* REQUIRED WORK
Among the records below, find the lines that contain "variables" and copy each of them.

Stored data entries
◇ ◇ ◇ ◇

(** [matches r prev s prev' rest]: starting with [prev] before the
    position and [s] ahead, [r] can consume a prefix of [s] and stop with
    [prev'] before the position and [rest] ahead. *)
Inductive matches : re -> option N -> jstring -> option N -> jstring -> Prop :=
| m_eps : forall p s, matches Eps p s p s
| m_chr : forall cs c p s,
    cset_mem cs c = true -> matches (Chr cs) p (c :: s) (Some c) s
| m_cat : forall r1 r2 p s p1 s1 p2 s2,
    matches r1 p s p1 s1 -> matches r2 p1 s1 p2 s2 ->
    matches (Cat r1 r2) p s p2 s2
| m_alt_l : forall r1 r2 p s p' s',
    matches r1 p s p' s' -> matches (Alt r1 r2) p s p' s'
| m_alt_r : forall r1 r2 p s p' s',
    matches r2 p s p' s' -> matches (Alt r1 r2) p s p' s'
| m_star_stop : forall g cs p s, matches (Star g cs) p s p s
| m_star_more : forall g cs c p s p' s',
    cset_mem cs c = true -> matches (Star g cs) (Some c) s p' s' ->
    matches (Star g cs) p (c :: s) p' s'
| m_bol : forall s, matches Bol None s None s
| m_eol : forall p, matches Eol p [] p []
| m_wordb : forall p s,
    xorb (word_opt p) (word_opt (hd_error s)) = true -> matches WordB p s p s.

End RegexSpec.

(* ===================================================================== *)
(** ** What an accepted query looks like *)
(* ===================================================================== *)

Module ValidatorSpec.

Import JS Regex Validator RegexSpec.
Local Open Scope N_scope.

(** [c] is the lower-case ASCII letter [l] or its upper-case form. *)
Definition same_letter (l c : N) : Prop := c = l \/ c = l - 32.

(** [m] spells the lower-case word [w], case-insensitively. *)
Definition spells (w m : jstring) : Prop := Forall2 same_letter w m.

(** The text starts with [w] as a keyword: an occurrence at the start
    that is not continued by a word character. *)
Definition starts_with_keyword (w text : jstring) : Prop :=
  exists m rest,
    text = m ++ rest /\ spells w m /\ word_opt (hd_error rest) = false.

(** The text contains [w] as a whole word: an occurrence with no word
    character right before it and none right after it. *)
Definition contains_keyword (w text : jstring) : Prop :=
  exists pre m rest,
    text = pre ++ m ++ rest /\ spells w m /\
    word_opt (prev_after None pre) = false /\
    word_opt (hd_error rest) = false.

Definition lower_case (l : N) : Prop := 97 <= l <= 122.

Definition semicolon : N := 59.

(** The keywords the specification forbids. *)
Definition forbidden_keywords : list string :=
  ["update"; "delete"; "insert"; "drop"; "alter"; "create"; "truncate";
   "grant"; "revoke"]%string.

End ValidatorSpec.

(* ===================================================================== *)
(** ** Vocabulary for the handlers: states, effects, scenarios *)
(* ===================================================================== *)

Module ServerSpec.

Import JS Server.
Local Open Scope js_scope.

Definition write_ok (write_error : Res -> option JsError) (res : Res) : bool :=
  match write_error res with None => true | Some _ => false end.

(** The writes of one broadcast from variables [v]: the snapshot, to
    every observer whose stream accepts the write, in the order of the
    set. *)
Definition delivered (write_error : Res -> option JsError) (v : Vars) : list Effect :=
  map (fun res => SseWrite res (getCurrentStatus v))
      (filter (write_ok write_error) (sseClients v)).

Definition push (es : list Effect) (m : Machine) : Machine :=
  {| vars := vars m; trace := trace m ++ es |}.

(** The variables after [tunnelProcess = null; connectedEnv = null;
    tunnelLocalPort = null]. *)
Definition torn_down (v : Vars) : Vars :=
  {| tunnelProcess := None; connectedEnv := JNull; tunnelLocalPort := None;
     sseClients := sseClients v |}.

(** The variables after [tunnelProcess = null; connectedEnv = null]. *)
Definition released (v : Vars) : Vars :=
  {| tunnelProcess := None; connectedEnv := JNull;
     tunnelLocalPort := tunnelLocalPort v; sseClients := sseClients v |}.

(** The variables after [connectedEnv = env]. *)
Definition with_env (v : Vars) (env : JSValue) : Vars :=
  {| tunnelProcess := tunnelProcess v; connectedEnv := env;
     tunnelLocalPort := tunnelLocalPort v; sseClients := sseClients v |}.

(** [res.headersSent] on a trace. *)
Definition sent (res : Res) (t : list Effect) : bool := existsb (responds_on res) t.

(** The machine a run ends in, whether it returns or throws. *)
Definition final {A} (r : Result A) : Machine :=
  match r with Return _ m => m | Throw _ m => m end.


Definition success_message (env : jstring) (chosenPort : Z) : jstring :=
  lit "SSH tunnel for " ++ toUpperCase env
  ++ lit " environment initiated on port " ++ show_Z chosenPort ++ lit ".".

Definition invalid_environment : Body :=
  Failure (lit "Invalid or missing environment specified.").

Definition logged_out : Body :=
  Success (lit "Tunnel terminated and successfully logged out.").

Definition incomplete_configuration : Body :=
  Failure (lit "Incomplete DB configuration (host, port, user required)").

◇ ◇ ◇ ◇

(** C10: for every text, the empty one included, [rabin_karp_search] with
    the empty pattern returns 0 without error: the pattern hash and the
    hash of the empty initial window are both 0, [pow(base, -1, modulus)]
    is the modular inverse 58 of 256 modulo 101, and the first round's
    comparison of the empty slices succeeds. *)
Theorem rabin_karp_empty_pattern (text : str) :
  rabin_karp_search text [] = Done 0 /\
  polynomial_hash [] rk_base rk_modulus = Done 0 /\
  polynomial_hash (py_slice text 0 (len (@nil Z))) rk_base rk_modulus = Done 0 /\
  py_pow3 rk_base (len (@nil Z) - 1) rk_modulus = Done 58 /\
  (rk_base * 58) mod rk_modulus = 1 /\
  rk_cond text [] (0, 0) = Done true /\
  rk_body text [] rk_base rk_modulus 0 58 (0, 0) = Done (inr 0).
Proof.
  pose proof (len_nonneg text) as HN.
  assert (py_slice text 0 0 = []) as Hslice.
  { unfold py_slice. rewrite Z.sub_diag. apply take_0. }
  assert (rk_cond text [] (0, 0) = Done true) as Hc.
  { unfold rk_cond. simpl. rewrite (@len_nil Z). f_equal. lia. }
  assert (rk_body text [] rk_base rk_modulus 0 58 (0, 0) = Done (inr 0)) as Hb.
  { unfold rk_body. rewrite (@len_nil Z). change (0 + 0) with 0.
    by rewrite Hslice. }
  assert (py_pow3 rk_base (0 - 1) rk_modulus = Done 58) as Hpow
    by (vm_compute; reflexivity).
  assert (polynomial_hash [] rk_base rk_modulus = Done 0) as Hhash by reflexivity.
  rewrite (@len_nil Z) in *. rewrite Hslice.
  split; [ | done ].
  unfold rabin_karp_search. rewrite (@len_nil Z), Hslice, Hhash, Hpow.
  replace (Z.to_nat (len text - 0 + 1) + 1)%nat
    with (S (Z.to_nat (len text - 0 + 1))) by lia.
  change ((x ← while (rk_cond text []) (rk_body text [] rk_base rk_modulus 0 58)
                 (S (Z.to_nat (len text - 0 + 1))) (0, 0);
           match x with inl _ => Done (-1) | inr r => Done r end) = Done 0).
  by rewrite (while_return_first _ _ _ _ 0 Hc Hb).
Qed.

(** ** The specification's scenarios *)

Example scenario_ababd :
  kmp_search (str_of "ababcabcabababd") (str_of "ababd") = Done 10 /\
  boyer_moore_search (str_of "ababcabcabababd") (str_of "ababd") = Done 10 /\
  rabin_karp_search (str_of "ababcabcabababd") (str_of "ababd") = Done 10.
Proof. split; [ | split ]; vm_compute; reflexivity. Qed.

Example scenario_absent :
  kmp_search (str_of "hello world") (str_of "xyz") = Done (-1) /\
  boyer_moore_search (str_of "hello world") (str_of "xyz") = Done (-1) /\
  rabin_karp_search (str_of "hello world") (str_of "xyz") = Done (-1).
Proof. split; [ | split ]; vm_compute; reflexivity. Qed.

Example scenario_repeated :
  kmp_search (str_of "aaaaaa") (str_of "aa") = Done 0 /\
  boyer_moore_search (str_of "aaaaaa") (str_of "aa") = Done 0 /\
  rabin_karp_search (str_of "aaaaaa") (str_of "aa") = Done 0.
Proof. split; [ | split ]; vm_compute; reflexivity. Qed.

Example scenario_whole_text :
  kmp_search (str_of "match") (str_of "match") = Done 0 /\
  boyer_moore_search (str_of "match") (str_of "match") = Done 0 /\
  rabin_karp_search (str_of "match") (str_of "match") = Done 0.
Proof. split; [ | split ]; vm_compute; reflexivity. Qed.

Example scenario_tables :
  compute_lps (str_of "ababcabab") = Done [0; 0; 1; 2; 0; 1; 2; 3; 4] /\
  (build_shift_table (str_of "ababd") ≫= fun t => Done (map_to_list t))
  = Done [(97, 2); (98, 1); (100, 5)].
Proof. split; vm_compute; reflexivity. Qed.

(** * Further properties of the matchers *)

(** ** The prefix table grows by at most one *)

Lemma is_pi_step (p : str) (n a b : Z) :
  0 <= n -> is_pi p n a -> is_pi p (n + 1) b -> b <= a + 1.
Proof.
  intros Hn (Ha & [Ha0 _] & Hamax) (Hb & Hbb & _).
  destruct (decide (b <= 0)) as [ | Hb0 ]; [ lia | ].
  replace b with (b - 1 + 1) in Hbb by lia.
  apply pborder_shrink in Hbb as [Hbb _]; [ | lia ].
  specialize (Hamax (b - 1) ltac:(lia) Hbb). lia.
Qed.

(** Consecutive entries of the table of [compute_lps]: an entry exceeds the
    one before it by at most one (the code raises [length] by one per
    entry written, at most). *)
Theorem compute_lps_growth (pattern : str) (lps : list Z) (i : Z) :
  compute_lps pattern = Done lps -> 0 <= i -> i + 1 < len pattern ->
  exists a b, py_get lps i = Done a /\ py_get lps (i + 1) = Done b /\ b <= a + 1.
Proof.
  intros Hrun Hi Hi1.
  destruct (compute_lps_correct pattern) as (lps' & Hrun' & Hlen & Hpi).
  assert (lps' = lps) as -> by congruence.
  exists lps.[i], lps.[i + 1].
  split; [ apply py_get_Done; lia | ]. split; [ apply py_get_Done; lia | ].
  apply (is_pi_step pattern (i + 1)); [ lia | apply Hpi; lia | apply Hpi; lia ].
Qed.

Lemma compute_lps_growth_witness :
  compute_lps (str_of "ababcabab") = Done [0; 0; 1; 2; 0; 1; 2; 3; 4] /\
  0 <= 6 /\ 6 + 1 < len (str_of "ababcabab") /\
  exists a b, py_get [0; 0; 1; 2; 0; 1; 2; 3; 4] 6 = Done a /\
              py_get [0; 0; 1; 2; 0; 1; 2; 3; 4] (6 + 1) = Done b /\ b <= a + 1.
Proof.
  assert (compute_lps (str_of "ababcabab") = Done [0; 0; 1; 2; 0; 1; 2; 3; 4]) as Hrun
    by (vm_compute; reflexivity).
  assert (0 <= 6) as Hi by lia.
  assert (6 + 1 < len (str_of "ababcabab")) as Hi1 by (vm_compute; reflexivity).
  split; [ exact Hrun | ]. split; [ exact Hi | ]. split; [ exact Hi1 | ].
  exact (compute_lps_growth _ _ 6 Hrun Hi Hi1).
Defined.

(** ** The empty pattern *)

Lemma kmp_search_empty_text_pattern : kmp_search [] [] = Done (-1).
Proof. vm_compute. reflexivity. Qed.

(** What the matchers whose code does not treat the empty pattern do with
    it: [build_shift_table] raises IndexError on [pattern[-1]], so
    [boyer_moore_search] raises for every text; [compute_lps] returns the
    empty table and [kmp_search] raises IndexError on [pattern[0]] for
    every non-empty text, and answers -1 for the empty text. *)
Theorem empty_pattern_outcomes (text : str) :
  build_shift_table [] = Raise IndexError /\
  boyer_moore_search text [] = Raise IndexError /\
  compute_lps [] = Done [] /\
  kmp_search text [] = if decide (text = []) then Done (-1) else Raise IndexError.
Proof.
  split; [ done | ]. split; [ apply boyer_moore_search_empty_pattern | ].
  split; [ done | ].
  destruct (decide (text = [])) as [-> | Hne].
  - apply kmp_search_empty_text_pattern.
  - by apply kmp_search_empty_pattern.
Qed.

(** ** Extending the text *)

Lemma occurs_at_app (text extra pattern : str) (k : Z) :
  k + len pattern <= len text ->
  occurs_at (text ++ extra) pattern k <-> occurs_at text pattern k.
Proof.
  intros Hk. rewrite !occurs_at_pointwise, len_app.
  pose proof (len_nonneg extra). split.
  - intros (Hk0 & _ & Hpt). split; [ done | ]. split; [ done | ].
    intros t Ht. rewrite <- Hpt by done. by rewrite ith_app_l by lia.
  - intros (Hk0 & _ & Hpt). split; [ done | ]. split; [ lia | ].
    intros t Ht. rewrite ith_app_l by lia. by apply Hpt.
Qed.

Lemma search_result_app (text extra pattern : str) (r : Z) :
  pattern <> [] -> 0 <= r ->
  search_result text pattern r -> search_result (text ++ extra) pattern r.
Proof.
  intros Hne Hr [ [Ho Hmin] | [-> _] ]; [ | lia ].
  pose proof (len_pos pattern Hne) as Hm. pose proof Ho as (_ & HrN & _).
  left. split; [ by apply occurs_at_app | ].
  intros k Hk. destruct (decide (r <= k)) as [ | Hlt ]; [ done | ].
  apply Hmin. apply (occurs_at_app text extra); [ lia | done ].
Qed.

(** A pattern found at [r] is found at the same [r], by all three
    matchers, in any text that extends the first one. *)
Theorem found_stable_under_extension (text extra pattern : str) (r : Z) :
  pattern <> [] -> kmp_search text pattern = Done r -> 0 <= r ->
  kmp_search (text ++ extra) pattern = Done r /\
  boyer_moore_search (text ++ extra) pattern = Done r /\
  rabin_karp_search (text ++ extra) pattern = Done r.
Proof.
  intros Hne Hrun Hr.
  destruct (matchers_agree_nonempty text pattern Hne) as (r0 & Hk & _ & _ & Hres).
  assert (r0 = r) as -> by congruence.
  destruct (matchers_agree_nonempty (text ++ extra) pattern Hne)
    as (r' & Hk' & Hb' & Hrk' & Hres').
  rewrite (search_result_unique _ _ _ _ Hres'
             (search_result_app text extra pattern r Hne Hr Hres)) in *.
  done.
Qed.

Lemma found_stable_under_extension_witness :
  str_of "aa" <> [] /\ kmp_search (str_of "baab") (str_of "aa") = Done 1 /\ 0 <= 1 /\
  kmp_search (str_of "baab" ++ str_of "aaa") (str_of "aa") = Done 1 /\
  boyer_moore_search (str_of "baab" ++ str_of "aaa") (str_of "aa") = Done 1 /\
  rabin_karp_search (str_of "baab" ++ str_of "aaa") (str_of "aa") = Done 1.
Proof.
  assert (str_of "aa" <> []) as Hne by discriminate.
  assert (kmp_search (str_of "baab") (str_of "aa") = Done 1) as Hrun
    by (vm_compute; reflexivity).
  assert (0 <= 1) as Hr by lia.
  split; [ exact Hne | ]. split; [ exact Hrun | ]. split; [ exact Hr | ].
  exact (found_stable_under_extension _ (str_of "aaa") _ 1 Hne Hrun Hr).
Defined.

◇ ◇ ◇ ◇

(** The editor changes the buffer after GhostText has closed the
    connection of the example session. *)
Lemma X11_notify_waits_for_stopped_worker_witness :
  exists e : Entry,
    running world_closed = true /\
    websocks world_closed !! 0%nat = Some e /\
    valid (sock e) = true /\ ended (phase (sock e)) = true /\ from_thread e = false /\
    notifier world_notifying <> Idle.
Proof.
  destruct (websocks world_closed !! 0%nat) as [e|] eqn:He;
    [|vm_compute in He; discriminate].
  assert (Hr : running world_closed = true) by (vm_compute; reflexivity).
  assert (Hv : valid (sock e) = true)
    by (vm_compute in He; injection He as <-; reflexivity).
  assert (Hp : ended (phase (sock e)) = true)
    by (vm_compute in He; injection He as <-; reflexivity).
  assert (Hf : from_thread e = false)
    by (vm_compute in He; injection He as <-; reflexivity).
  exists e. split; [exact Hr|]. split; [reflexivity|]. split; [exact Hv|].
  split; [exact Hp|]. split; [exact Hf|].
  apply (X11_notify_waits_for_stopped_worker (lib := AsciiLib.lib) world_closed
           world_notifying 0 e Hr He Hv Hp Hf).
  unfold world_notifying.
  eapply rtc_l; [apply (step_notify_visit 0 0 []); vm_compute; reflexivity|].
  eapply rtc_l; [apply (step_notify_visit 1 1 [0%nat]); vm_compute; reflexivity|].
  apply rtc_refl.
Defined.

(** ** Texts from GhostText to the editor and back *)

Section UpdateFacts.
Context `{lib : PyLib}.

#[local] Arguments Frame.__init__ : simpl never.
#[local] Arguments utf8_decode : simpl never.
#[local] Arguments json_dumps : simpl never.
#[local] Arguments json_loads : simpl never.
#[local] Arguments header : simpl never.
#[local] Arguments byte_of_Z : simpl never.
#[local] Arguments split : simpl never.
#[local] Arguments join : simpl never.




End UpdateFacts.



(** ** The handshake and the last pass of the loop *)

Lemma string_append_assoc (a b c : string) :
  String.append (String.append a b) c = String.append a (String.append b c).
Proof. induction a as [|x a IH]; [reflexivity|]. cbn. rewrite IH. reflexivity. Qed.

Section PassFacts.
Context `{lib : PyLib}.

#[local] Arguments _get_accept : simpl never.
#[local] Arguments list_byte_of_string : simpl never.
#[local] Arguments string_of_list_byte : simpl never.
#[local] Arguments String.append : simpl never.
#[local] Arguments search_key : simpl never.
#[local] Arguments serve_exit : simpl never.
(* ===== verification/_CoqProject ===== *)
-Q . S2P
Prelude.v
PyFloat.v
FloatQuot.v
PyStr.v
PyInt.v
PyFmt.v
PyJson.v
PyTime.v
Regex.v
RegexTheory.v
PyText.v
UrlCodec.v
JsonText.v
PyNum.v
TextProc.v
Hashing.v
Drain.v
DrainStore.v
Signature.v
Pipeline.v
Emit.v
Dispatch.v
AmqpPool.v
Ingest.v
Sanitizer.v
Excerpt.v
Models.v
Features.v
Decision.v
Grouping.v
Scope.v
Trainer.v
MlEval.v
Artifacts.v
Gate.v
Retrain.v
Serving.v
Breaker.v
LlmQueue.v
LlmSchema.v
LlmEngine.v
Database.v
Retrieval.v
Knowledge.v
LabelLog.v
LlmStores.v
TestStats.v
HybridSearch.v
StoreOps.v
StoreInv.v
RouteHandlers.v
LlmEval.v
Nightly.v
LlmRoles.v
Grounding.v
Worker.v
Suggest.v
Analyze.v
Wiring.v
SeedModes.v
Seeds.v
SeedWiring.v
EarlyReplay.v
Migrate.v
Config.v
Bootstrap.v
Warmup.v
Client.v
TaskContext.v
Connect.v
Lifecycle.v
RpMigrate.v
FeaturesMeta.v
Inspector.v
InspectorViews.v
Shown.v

◇ ◇ ◇ ◇

* SOLUTION FOR THIS PROBLEM
(** The writes of one broadcast from variables [v]: the snapshot, to
(** The variables after [tunnelProcess = null; connectedEnv = null;
(** The variables after [tunnelProcess = null; connectedEnv = null]. *)
(** The variables after [connectedEnv = env]. *)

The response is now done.